You are of course encouraged to take a look at the official specification (the JSR recently had it's final release). At fifty some pages, it is pretty digestible.

Friday May 10, 2013

Java EE@JavaOne Russia 2013

JavaOne Russia 2013 was held at the Crocus Expo Center in Moscow on April 23-24. The conference was a resounding success with a great vibe, excellent technical content and numerous world class speakers. Some notable speakers included Werner Keil, Joonas Lehtinen, Heather VanCura, Paul Bakker, Bert Ertman, Talip Ozturk, Anil Gaur, Geertjan Wielenga, Arun Gupta, Jim Weaver, Stephen Chin and David Delabassee.
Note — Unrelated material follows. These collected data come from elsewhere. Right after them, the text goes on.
(** * Portable Text: decode / encode / validate / traverse

    A shallow embedding of the Go package [portabletext] (type
    declarations, [Decode], [Encode], [Walk], [Filter], [Validate],
    [ValidateWithOptions], the [parse*] helpers, the [MarshalJSON]
    methods and the deep-copy helpers) together with the properties the
    specification states about them.

    Modelling decisions.

    - The lexical layer belongs to [encoding/json], not to the package.
      A byte stream accepted by the tokenizer is represented by the JSON
      value it denotes ([json]); the same type is the Go [any] that a
      decoder with [UseNumber] produces (nil, bool, [json.Number],
      string, [[]any], [map[string]any]).  A [json.Number] keeps its
      literal text.
    - A Go [map[string]any] is a [gmap string json]; a nil map and an
      empty map are identified (the code only ranges over, or writes to
      freshly made, maps).  Go leaves the iteration order of a map
      unspecified; the loops of the parsers run over [map_to_list].
    - A pointer field ([*string], [*int]) is an [option]; a slice whose
      nil-ness the code observes ([Children], [MarkDefs], [Marks],
      [Document]) is an [option (list _)], [None] being the nil slice.
    - Go [int] is 64 bits wide; [Level] is a [Z] that the parser keeps
      within the [int64] range.
    - The aliasing claims about [Clone] and [Filter] are settled on a
      separate store model, module [Mem], in which pointers, slices and
      maps are locations of a heap. *)

From Stdlib Require Import ZArith Lia Ascii String.
From Stdlib Require Import DecimalString DecimalZ DecimalNat DecimalPos.
From Stdlib.Strings Require Import Byte.
From stdpp Require Import gmap strings list fin_maps.

Local Open Scope Z_scope.
Set Warnings "-clear-no-such-hyp".

(** ** JSON values *)

#[warnings="-register-all"]
Inductive json : Type :=
| JNull
| JBool (b : bool)
| JNumber (lit : string)
| JString (s : string)
| JArray (l : list json)
| JObject (m : gmap string json).

(** ** Results of fallible code: [(T, error)] pairs *)

Inductive result (E A : Type) : Type :=
| Ok (a : A)
| Err (e : E).
Arguments Ok {E A} a.
Arguments Err {E A} e.

#[global] Instance result_bind {E} : MBind (result E) := λ A B k r,
  match r with
  | Ok a => k a
  | Err e => Err e
  end.

Definition is_Ok {E A} (r : result E A) : Prop := ∃ a, r = Ok a.
Definition is_Err {E A} (r : result E A) : Prop := ∃ e, r = Err e.

(** ** Integers on the wire *)

Definition min_int64 : Z := - 2 ^ 63.
Definition max_int64 : Z := 2 ^ 63 - 1.

(** [strconv.ParseInt(s, 10, 64)]: an optional sign, at least one decimal
    digit, nothing else, and a value that fits 64 bits. *)
Definition ParseInt (s : string) : option Z :=
  let '(neg, ds) :=
    match s with
    | String "-"%char r => (true, r)
    | String "+"%char r => (false, r)
    | _ => (false, s)
    end in
  match ds with
  | EmptyString => None
  | _ =>
      match NilEmpty.uint_of_string ds with
      | None => None
      | Some u =>
          let z := if neg : bool then - Z.of_uint u else Z.of_uint u in
          if (min_int64 <=? z) && (z <=? max_int64) then Some z else None
      end
  end.

(** [json.Number.Int64]. *)
Definition Number_Int64 (lit : string) : option Z := ParseInt lit.

(** The decimal text [encoding/json] writes for a Go [int]. *)
Definition FormatInt (z : Z) : string := NilZero.string_of_int (Z.to_int z).

(** [%d] of a non-negative index. *)
Definition itoa (n : nat) : string := NilZero.string_of_uint (Nat.to_uint n).

(** ** Errors *)

Inductive ErrKind : Type :=
| ErrMissingType
| ErrInvalidType
| ErrExpectedObject
| ErrExpectedArray
| ErrInvalidMarks
| ErrInvalidNumber
| ErrUnexpectedToken
| ErrUnmarshalType (* encoding/json refusing a non-object where a map is wanted *).

Record Error : Type := mkError {
  Op : string;
  Path : string;
  Err_ : ErrKind
}.

Definition wrap (op path : string) (err : ErrKind) : Error :=
  {| Op := op; Path := path; Err_ := err |}.

(** ** Entities *)

Record Span : Type := mkSpan {
  span_Type : string;
  span_Text : option string;
  span_Marks : option (list string);
  span_Raw : gmap string json
}.

Record MarkDef : Type := mkMarkDef {
  md_Key : string;
  md_Type : string;
  md_Raw : gmap string json
}.

Record Node : Type := mkNode {
  node_Type : string;
  node_Key : string;
  node_Style : option string;
  node_Children : option (list Span);
  node_MarkDefs : option (list MarkDef);
  node_ListItem : option string;
  node_Level : option Z;
  node_Raw : gmap string json
}.

(** [Document] is a slice of nodes; [None] is the nil slice. *)
Definition Document : Type := option (list Node).

(** [range] over a slice, and [append]. *)
Definition elems {A} (s : option (list A)) : list A := default [] s.
Definition append {A} (s : option (list A)) (x : A) : option (list A) :=
  Some (elems s ++ [x]).

Record ValidationOptions : Type := mkOpts {
  RequireKeys : bool;
  CheckMarkDefRefs : bool;
  AllowEmptyText : bool
}.

(** Field updates, one per assignment form of the source. *)
Definition span_set_Text (t : string) (s : Span) : Span :=
  mkSpan (span_Type s) (Some t) (span_Marks s) (span_Raw s).
Definition span_set_Marks (ms : list string) (s : Span) : Span :=
  mkSpan (span_Type s) (span_Text s) (Some ms) (span_Raw s).
Definition span_set_Raw (k : string) (v : json) (s : Span) : Span :=
  mkSpan (span_Type s) (span_Text s) (span_Marks s) (<[k:=v]> (span_Raw s)).

Definition md_set_Key (k : string) (md : MarkDef) : MarkDef :=
  mkMarkDef k (md_Type md) (md_Raw md).
Definition md_set_Raw (k : string) (v : json) (md : MarkDef) : MarkDef :=
  mkMarkDef (md_Key md) (md_Type md) (<[k:=v]> (md_Raw md)).

Definition node_set_Key (k : string) (n : Node) : Node :=
  mkNode (node_Type n) k (node_Style n) (node_Children n) (node_MarkDefs n)
         (node_ListItem n) (node_Level n) (node_Raw n).
Definition node_set_Style (s : string) (n : Node) : Node :=
  mkNode (node_Type n) (node_Key n) (Some s) (node_Children n) (node_MarkDefs n)
         (node_ListItem n) (node_Level n) (node_Raw n).
Definition node_set_Children (c : list Span) (n : Node) : Node :=
  mkNode (node_Type n) (node_Key n) (node_Style n) (Some c) (node_MarkDefs n)
         (node_ListItem n) (node_Level n) (node_Raw n).
Definition node_set_MarkDefs (m : list MarkDef) (n : Node) : Node :=
  mkNode (node_Type n) (node_Key n) (node_Style n) (node_Children n) (Some m)
         (node_ListItem n) (node_Level n) (node_Raw n).
Definition node_set_ListItem (s : string) (n : Node) : Node :=
  mkNode (node_Type n) (node_Key n) (node_Style n) (node_Children n) (node_MarkDefs n)
         (Some s) (node_Level n) (node_Raw n).
Definition node_set_Level (l : Z) (n : Node) : Node :=
  mkNode (node_Type n) (node_Key n) (node_Style n) (node_Children n) (node_MarkDefs n)
         (node_ListItem n) (Some l) (node_Raw n).
Definition node_set_Raw (k : string) (v : json) (n : Node) : Node :=
  mkNode (node_Type n) (node_Key n) (node_Style n) (node_Children n) (node_MarkDefs n)
         (node_ListItem n) (node_Level n) (<[k:=v]> (node_Raw n)).

(** ** Parsing (path aware) *)

(** [decodeObjectUseNumber]: the bytes must hold a JSON object.  The
    literal [null] leaves the map nil ([ErrExpectedObject]); any other
    value is refused by [encoding/json] itself. *)
Definition decodeObjectUseNumber (b : json) : result ErrKind (gmap string json) :=
  match b with
  | JObject obj => Ok obj
  | JNull => Err ErrExpectedObject
  | _ => Err ErrUnmarshalType
  end.

(** [for k, v := range obj { ... }] with a body that may [return] an
    error: the members are visited one by one, the entity under
    construction is threaded through, and the first error ends the loop. *)
Fixpoint range_obj {T} (body : string → json → T → result Error T)
    (kvs : list (string * json)) (t : T) : result Error T :=
  match kvs with
  | [] => Ok t
  | (k, v) :: rest =>
      t' ← body k v t;
      range_obj body rest t'
  end.

(** The discriminator check shared by the three parsers. *)
Definition check_type (op path : string) (obj : gmap string json)
  : result Error string :=
  match obj !! "_type" with
  | None => Err (wrap op path ErrMissingType)
  | Some (JString ts) =>
      if decide (ts = "") then Err (wrap op path ErrInvalidType) else Ok ts
  | Some _ => Err (wrap op path ErrInvalidType)
  end.

(** The inner loop of [parseSpan] over the elements of [marks]. *)
Fixpoint parseMarks (a : list json) (marks : list string) : option (list string) :=
  match a with
  | [] => Some marks
  | JString ms :: rest => parseMarks rest (marks ++ [ms])
  | _ :: _ => None
  end.

(** One iteration of the [for k, v := range obj] loop of [parseSpan]. *)
Definition parseSpan_field (path k : string) (v : json) (s : Span)
  : result Error Span :=
  if decide (k = "_type") then Ok s
  else if decide (k = "text") then
    match v with
    | JNull => Ok (span_set_Raw k JNull s)
    | JString str => Ok (span_set_Text str s)
    | _ => Ok (span_set_Raw k v s)
    end
  else if decide (k = "marks") then
    match v with
    | JNull => Ok (span_set_Raw k JNull s)
    | JArray a =>
        match parseMarks a [] with
        | Some marks => Ok (span_set_Marks marks s)
        | None => Err (wrap "span" (path +:+ ".marks") ErrInvalidMarks)
        end
    | _ => Err (wrap "span" (path +:+ ".marks") ErrInvalidMarks)
    end
  else Ok (span_set_Raw k v s).

Definition parseSpan (b : json) (path : string) : result Error Span :=
  match decodeObjectUseNumber b with
  | Err err => Err (wrap "span" path err)
  | Ok obj =>
      ts ← check_type "span" path obj;
      range_obj (parseSpan_field path) (map_to_list obj) (mkSpan ts None None ∅)
  end.

(** The element loop of [parseSpanArray]; [json.Marshal(item)] followed by
    the decode in [parseSpan] hands the element over unchanged. *)
Fixpoint parseSpanArray_loop (path : string) (i : nat) (arr : list json)
    (out : list Span) : result Error (list Span) :=
  match arr with
  | [] => Ok out
  | item :: rest =>
      s ← parseSpan item (path +:+ "[" +:+ itoa i +:+ "]");
      parseSpanArray_loop path (S i) rest (out ++ [s])
  end.

(** [parseSpanArray]: the result is never the nil slice. *)
Definition parseSpanArray (v : json) (path : string) : result Error (list Span) :=
  match v with
  | JArray arr =>
      match arr with
      | [] => Ok []
      | _ => parseSpanArray_loop path 0 arr []
      end
  | _ => Err (wrap "node" path ErrExpectedArray)
  end.

(** [parseMarkDef]: [_key] is classified first, then every other member
    goes to [Raw]; the loop body of [parseMarkDef] cannot fail. *)
Definition parseMarkDef_key (obj : gmap string json) (md : MarkDef) : MarkDef :=
  match obj !! "_key" with
  | None => md
  | Some JNull => md_set_Raw "_key" JNull md
  | Some (JString ks) => md_set_Key ks md
  | Some k => md_set_Raw "_key" k md
  end.

Definition parseMarkDef_field (k : string) (v : json) (md : MarkDef)
  : result Error MarkDef :=
  if decide (k = "_type") then Ok md
  else if decide (k = "_key") then Ok md
  else Ok (md_set_Raw k v md).

Definition parseMarkDef (b : json) (path : string) : result Error MarkDef :=
  match decodeObjectUseNumber b with
  | Err err => Err (wrap "markDef" path err)
  | Ok obj =>
      ts ← check_type "markDef" path obj;
      range_obj parseMarkDef_field (map_to_list obj)
        (parseMarkDef_key obj (mkMarkDef "" ts ∅))
  end.

Fixpoint parseMarkDefArray_loop (path : string) (i : nat) (arr : list json)
    (out : list MarkDef) : result Error (list MarkDef) :=
  match arr with
  | [] => Ok out
  | item :: rest =>
      md ← parseMarkDef item (path +:+ "[" +:+ itoa i +:+ "]");
      parseMarkDefArray_loop path (S i) rest (out ++ [md])
  end.

Definition parseMarkDefArray (v : json) (path : string)
  : result Error (list MarkDef) :=
  match v with
  | JArray arr =>
      match arr with
      | [] => Ok []
      | _ => parseMarkDefArray_loop path 0 arr []
      end
  | _ => Err (wrap "node" path ErrExpectedArray)
  end.

(** One iteration of the [for k, v := range obj] loop of [parseNode]. *)
Definition parseNode_field (path k : string) (v : json) (n : Node)
  : result Error Node :=
  if decide (k = "_type") then Ok n
  else if decide (k = "_key") then
    match v with
    | JNull => Ok (node_set_Raw k JNull n)
    | JString s => Ok (node_set_Key s n)
    | _ => Ok (node_set_Raw k v n)
    end
  else if decide (k = "style") then
    match v with
    | JNull => Ok (node_set_Raw k JNull n)
    | JString s => Ok (node_set_Style s n)
    | _ => Ok (node_set_Raw k v n)
    end
  else if decide (k = "children") then
    match v with
    | JNull => Ok (node_set_Raw k JNull n)
    | _ =>
        children ← parseSpanArray v (path +:+ ".children");
        Ok (node_set_Children children n)
    end
  else if decide (k = "markDefs") then
    match v with
    | JNull => Ok (node_set_Raw k JNull n)
    | _ =>
        mds ← parseMarkDefArray v (path +:+ ".markDefs");
        Ok (node_set_MarkDefs mds n)
    end
  else if decide (k = "listItem") then
    match v with
    | JNull => Ok (node_set_Raw k JNull n)
    | JString s => Ok (node_set_ListItem s n)
    | _ => Ok (node_set_Raw k v n)
    end
  else if decide (k = "level") then
    match v with
    | JNull => Ok (node_set_Raw k JNull n)
    | JNumber x =>
        match Number_Int64 x with
        | None => Err (wrap "node" (path +:+ ".level") ErrInvalidNumber)
        | Some iv => Ok (node_set_Level iv n)
        end
    | _ => Ok (node_set_Raw k v n)
    end
  else Ok (node_set_Raw k v n).
(** ** Rendering the volume *)

(** [volume_status] by cases on what [get_volume] returns. *)
Lemma volume_status_cases env cfg st :
  Py3status.volume_status env cfg st
  = match Pactl.get_volume env cfg st with
    | (Ok (None, _), _) =>
        (Ok {| cached_until := time_in env (cache_timeout cfg);
               full_text := safe_format env (format cfg)
                 {| icon := None; percentage := "?";
                    shown_sink_name := shown_selection st |};
               color := None |}, st)
    | (Ok (Some perc, muted), _) =>
        if Py3status.opt_truthy muted then
          (Ok {| cached_until := time_in env (cache_timeout cfg);
                 full_text := safe_format env (format_muted cfg)
                   {| icon := None; percentage := perc;
                      shown_sink_name := shown_selection st |};
                 color := Py3status.color_muted env |}, st)
        else
          match Py3status.glyph cfg perc with
          | Ok g =>
              (Ok {| cached_until := time_in env (cache_timeout cfg);
                     full_text := safe_format env (format cfg)
                       {| icon := Some g; percentage := perc;
                          shown_sink_name := shown_selection st |};
                     color := Some "#FFFFFF" |}, st)
          | Raise e => (Raise e, st)
          | OutOfFuel => (OutOfFuel, st)
          end
    | (Raise e, _) => (Raise e, st)
    | (OutOfFuel, _) => (OutOfFuel, st)
    end.
Proof.
  unfold Py3status.volume_status, bind.
  pose proof (get_volume_pure env cfg st) as Hst.
  destruct (Pactl.get_volume env cfg st) as [[[perc muted]|e|] st']; simpl in Hst; subst st'; try reflexivity.
  unfold shown_selection, storage_get, gets, ret, lift.
  destruct perc as [perc|].
  - destruct (Py3status.opt_truthy muted).
    + destruct (truthy _); reflexivity.
    + destruct (Py3status.glyph cfg perc); try reflexivity.
      destruct (truthy _); reflexivity.
  - destruct (truthy _); reflexivity.
Qed.

(** C5. When the pattern finds no match in the listing, [get_volume]
    returns [(None, None)] without raising, and [volume_status] then
    formats the marker [?] as the percentage, with no glyph and no
    colour, without raising. *)
Theorem unknown_volume_renders_marker env cfg st out :
  command_output env (runs st) (listing_query cfg) = Some out ->
  re_search env (re_volume st) (PyStr.strip out) = None ->
  Pactl.get_volume env cfg st = (Ok (None, None), st)
  /\ Py3status.volume_status env cfg st
     = (Ok {| cached_until := time_in env (cache_timeout cfg);
              full_text := safe_format env (format cfg)
                {| icon := None; percentage := "?";
                   shown_sink_name := shown_selection st |};
              color := None |}, st).
Proof.
  intros Hout Hre.
  pose proof (get_volume_no_match env cfg st out Hout Hre) as Hv.
  split; [exact Hv|].
  rewrite volume_status_cases, Hv. reflexivity.
Qed.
Topics covered included the JCP/JUGs, Java SE 8, Java EE 7, HTML 5/WebSocket, JSF, JMS 2, JAX-RS 2, Java EE Concurrency, JBatch, JSON-P, NetBeans, MySQL, Vaadin, the Oracle Java Cloud, OpenShift, OSGi, JavaFX and Coherence.



I delivered the Java EE technical keynote, two technical sessions (one on JSM 2 and the other on JAX-RS 2) and three lighting talks (on Java EE Concurrency, JBatch and JSON-P). I also helped deliver two hands-on-labs (on Java EE 7 and the Java Cloud Service). More details on the sessions and JavaOne Russia 2013, including the slide decks and code, posted on my personal blog.